**Task brief:**
Below are entries; copy exactly the lines from the one with "unfold Join, sep_str." through the one with "subst s. reflexivity.", both included, and leave out the rest.

[Stored data entries]
────────────────────

(** [Join] undoes [Split]. *)
Lemma Join_Split s sep : Join (Split s sep) (sep_str sep) = s.
Proof.
  unfold Join, sep_str.
  induction s as [|c s IH]; simpl; [reflexivity|].
  destruct (Ascii.eqb_spec c sep) as [->|Hne].
  - pose proof (Split_not_nil s sep) as Hnn.
    destruct (Split s sep) as [|seg rest] eqn:E; [congruence|].
    cbn [String.concat]. simpl. f_equal.
    rewrite <- IH. reflexivity.
  - pose proof (Split_not_nil s sep) as Hnn.
    destruct (Split s sep) as [|seg rest] eqn:E; [congruence|].
    rewrite <- IH. destruct rest; reflexivity.
Qed.

(** Every segment is separator-free. *)
Lemma Split_segments_free s sep :
  forallb (free_of sep) (Split s sep) = true.
Proof.
  induction s as [|c s IH]; simpl; [reflexivity|].
  destruct (Ascii.eqb c sep) eqn:Hc.
  - simpl. exact IH.
  - destruct (Split s sep) as [|seg rest]; simpl in *.
    + rewrite Hc. reflexivity.
    + rewrite Hc. exact IH.
Qed.

(** A string has a single segment exactly when it has no separator. *)
Lemma Split_single_iff s sep :
  length (Split s sep) < 2 <-> free_of sep s = true.
Proof.
  split.
  - intros Hlen.
    pose proof (Split_segments_free s sep) as Hfree.
    pose proof (Join_Split s sep) as HJ.
    destruct (Split s sep) as [|seg [|seg' rest]]; simpl in Hlen; try lia.
    + unfold Join in HJ. simpl in HJ. subst s. reflexivity.
    + unfold Join in HJ. simpl in HJ. subst seg.
      simpl in Hfree. rewrite andb_true_r in Hfree. exact Hfree.
  - intros H. rewrite Split_free by assumption. simpl. lia.
Qed.


End GoStringsFacts.

Export GoStringsFacts.


Module QueryParserFacts.


(** The examples of the source's comment table. *)
Example parse_net_http_Client :
  parseQuery "net/http.Client" = Ok (mkQuery "net/http" "Client" "").
Proof. reflexivity. Qed.

Example parse_json_Encoder_Encode :
  parseQuery "encoding/json.Encoder.Encode"
  = Ok (mkQuery "encoding/json" "Encoder" "Encode").
Proof. reflexivity. Qed.

Example parse_loader_Config :
  parseQuery "golang.org/x/tools/go/loader.Config"
  = Ok (mkQuery "golang.org/x/tools/go/loader" "Config" "").
Proof. reflexivity. Qed.

Example parse_no_dot : parseQuery "fmt" = Panic "index out of range".
Proof. reflexivity. Qed.

Lemma last_index (l : list string) :
  l <> [] -> index l (length l - 1) = Ok (last l "").
Proof.
  induction l as [|a l IH]; intros Hne; [congruence|].
  destruct l as [|b l]; [reflexivity|].
  assert (Hb : b :: l <> []) by discriminate.
  specialize (IH Hb).
  change (last (a :: b :: l) "") with (last (b :: l) "").
  rewrite <- IH. simpl length.
  replace (S (S (length l)) - 1)%nat with (S (S (length l) - 1)) by lia.
  reflexivity.
Qed.

Lemma firstn_removelast (l : list string) :
  firstn (length l - 1) l = removelast l.
Proof.
  rewrite Nat.sub_1_r. symmetry. apply removelast_firstn_len.
Qed.

(** What [parseQuery] computes, in terms of the two splits. *)
Lemma parseQuery_segments (target : string) :
  let paths := Split target "/" in
  let names := dot_segments target in
  parseQuery target =
    if (2 <=? length names)%nat
    then Ok (mkQuery (Join (removelast paths ++ [nth 0 names ""]) "/")
                     (nth 1 names "")
                     (if (3 <=? length names)%nat then nth 2 names "" else ""))
    else Panic "index out of range".
Proof.
  intros paths names. unfold parseQuery, dot_segments in *.
  fold paths. rewrite (last_index paths) by apply Split_not_nil.
  cbn [bind]. change (Split (last paths "") ".") with names.
  rewrite firstn_removelast.
  pose proof (Split_length_pos (last paths "") ".") as Hpos.
  change (Split (last paths "") ".") with names in Hpos.
  rewrite (index_nth names 0 "") by lia. cbn [bind].
  destruct (2 <=? length names)%nat eqn:H2.
  - apply Nat.leb_le in H2.
    rewrite (index_nth names 1 "") by lia. cbn [bind].
    destruct (3 <=? length names)%nat eqn:H3.
    + apply Nat.leb_le in H3.
      assert (Hlt : (2 <? length names)%nat = true) by (apply Nat.ltb_lt; lia).
      rewrite Hlt, (index_nth names 2 "") by lia. reflexivity.
    + apply Nat.leb_gt in H3.
      assert (Hlt : (2 <? length names)%nat = false) by (apply Nat.ltb_ge; lia).
      rewrite Hlt. reflexivity.
  - apply Nat.leb_gt in H2.
    rewrite index_out_of_range by lia. reflexivity.
Qed.


End QueryParserFacts.

Export QueryParserFacts.


Module TypeMatcherFacts.


Lemma stripPointers_pointers n base :
  is_pointer base = false -> stripPointers (pointers n base) = base.
Proof.
  intros Hb. induction n as [|n IH]; simpl.
  - destruct base; simpl in *; congruence.
  - exact IH.
Qed.

Lemma stripPointers_inv typ :
  exists n, typ = pointers n (stripPointers typ)
            /\ is_pointer (stripPointers typ) = false.
Proof.
  induction typ as [elem IH| | |].
  - destruct IH as [n [Heq Hnp]]. exists (S n). simpl. split.
    + f_equal. exact Heq.
    + exact Hnp.
  - exists 0. split; reflexivity.
  - exists 0. split; reflexivity.
  - exists 0. split; reflexivity.
Qed.

Example fieldMatches_pointer_to_Client :
  fieldMatches (mkQuery "net/http" "Client" "")
    (TPointer (TNamed (mkTypeName (Some (mkPackage "net/http" "http")) "Client")
                      (TStruct [])))
    "" = true.
Proof. reflexivity. Qed.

────────────────────

**Task response:**
  unfold Join, sep_str.
  induction s as [|c s IH]; simpl; [reflexivity|].
  destruct (Ascii.eqb_spec c sep) as [->|Hne].
  - pose proof (Split_not_nil s sep) as Hnn.
    destruct (Split s sep) as [|seg rest] eqn:E; [congruence|].
    cbn [String.concat]. simpl. f_equal.
    rewrite <- IH. reflexivity.
  - pose proof (Split_not_nil s sep) as Hnn.
    destruct (Split s sep) as [|seg rest] eqn:E; [congruence|].
    rewrite <- IH. destruct rest; reflexivity.
Qed.

(** Every segment is separator-free. *)
Lemma Split_segments_free s sep :
  forallb (free_of sep) (Split s sep) = true.
Proof.
  induction s as [|c s IH]; simpl; [reflexivity|].
  destruct (Ascii.eqb c sep) eqn:Hc.
  - simpl. exact IH.
  - destruct (Split s sep) as [|seg rest]; simpl in *.
    + rewrite Hc. reflexivity.
    + rewrite Hc. exact IH.
Qed.

(** A string has a single segment exactly when it has no separator. *)
Lemma Split_single_iff s sep :
  length (Split s sep) < 2 <-> free_of sep s = true.
Proof.
  split.
  - intros Hlen.
    pose proof (Split_segments_free s sep) as Hfree.
    pose proof (Join_Split s sep) as HJ.
    destruct (Split s sep) as [|seg [|seg' rest]]; simpl in Hlen; try lia.
    + unfold Join in HJ. simpl in HJ. subst s. reflexivity.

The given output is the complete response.